Microsoft’s Surface Laptop 4 includes two Ryzen chips: the Ryzen 5 4680U Surface Edition, and the Ryzen 7 4980U Surface Edition. These are semi-custom processors, co-developed by AMD and Microsoft, and they required some specialized engineering. They’re not sold by AMD, and can’t be found in any other laptops. Because of the advance development time, they’re built on AMD’s older Zen 2 architecture, rather than the Zen 3 foundations of the new Ryzen 5000 Mobile chips.

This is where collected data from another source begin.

(** Two files, "hello" and "world": the root is the digest of the two
    content digests, and changing the first file gives one [Modified]
    record. *)
Example two_files_scenario :
  let hello := bytes_of_string "hello" in
  let world := bytes_of_string "world" in
  let before := [WalkDir; WalkFile "b.txt" (Ok world); WalkFile "a.txt" (Ok hello)] in
  let after := [WalkDir; WalkFile "b.txt" (Ok world);
                WalkFile "a.txt" (Ok (bytes_of_string "HELLO"))] in
  exists oldState newState,
    CreateSnapshot (S := insertionSort) (T := clock) before Clock.zero = Ok oldState
    /\ CreateSnapshot (S := insertionSort) (T := clock) after Clock.zero = Ok newState
    /\ RootHash oldState
       = Some (hashData (SHA256.Sum256 hello ++ SHA256.Sum256 world))
    /\ RootHash newState <> RootHash oldState
    /\ Changes (CompareSnapshots (R := mapToListRange) oldState newState)
       = [ FileChange.mk "a.txt" Modified
             (Some (SHA256.Sum256 hello))
             (Some (SHA256.Sum256 (bytes_of_string "HELLO"))) ].
Proof.
  cbv zeta. eexists _, _. split_and!.
  - reflexivity.
  - reflexivity.
  - reflexivity.
  - vm_compute. discriminate.
  - vm_compute. reflexivity.
Qed.

(** ** The run of [Doc/example.md]

    The seven files of [test-folder] with the digests of the stored
    snapshot, in the order of the stored rows: the root digest, the
    name of the snapshot file and the timestamp column are those the
    document shows. *)
Example documented_run :
  let hx := fun s => fst (DecodeString s) in
  let entries :=
    [ ("test-folder-2/test-text-1.txt",
       hx "79800b5bcf3e35f34283199660e70fb26a750103378608efd17bf5fde03b2453");
      ("test-folder-2/test-text-2.txt",
       hx "28c8bb6b48b4681d5421cd922a491008f55a9b1567b8eeef6f4645a6007b5264");
      ("test-text-2.txt",
       hx "8da57ffc24f7e98320481f7aff6470799670a618566c6c395e4dbe1e8ea3db96");
      ("new-file.txt",
       hx "6f09abcb5b65e6e29787b925b4a1086e7ba65788fafa265ba7761a26ee807e54");
      ("test-folder-1/new-test-folder/test-text-1.txt",
       hx "bc6333c6f9c263d45f3e0d01a7a629bdb7e49dc86c5c4d8c8971f64ef20711a7");
      ("test-folder-1/new-test-folder/test-text-2.txt",
       hx "bf2bd557ba244ec6783b4bbd3c3cbf6d2b19a187657820b02445212e240a83a1");
      ("test-folder-1/test-text-1.txt",
       hx "ec0b0d64ff0432082e75ec8da7867595d1fe26d97a09a3baeafa1dc179e8a3fc") ]%string in
  let tree := treeFromLeaves (S := insertionSort) (map leafOf entries) in
  let now := Clock.mk 63886263551 0 21600 in
  let state := @mkTreeState clock now (rootHashOf tree) (list_to_map entries) in
  EncodeToString <$> rootHashOf tree
  = Some "c3f0e775c1da05224cf3853734107741262c57b7036726cff69a2184a482c5be"%string
  /\ snapshotFileName (O := flatStore) (NewClient "merkle_states") state "test-folder"
     = "merkle_states/state_test-folder_20250623_141911.csv"%string
  /\ Format (TimePkg := clock) now RFC3339 = "2025-06-23T14:19:11+06:00"%string.
Proof. cbv zeta. split_and!; vm_compute; reflexivity. Qed.
(** * HazoConfig: the config-provider contract and its two implementations

    A shallow embedding of [src/lib/config-loader.ts] (class [HazoConfig],
    the persistent provider), [src/lib/mock_config_provider.ts] (class
    [MockConfigProvider], the in-memory provider) and the error codes of
    [src/lib/types.ts].

    JavaScript objects are mutable and passed by reference, and several of
    the properties below are about aliasing, so objects live in a store of
    locations: a program is a state transformer over a [World] (objects,
    realm and file system) that either returns or throws.

    The objects that the providers create ([{}], [{ ...obj }] and the
    results of [JSON.parse]) are plain objects: a finite map of own
    properties, and [Object.prototype] behind it.  A property read that
    finds no own property goes on to [Object.prototype]; an assignment to a
    name that is no own property creates one, except for [__proto__], which
    goes to the setter that [Object.prototype] has for it.  The realm holds
    [Object.prototype] and the built-in objects that can be reached from
    it; the class bodies are strict code, so an assignment that fails
    throws a [TypeError].

    The realm is the one of the language, with the strings that
    assignments have put into it: the members of [Object.prototype] are
    writable data properties and the accessor [__proto__].  The built-in
    functions that the code calls ([Object.entries], [Object.keys],
    [JSON.parse], [JSON.stringify], [String]) and the modules [fs], [path]
    and [ini] are taken as built at every call; [path.resolve] and the
    [ini] codec are parameters. *)

From Stdlib Require Import Ascii.
From stdpp Require Import gmap strings list fin_maps pretty.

At the Surface Laptop 4 launch, we didn’t even know what these chips were. We suspected that they were derivatives of AMD’s Ryzen 4000 Mobile lineup, but the number of cores, the number of threads, clock speeds, and more were all a mystery. AMD still hasn’t published specifications. A Microsoft support document, however, explains the key features of these new processors.
As we suspected, the Ryzen 5 4680U is a six-core, 12-thread chip, while the Ryzen 7 4980U is an 8-core, 16-thread chip. That, right there, is noteworthy: the Ryzen 5 3580U and the Ryzen 7 3780U inside the Surface Laptop 3 were both quad-core processors.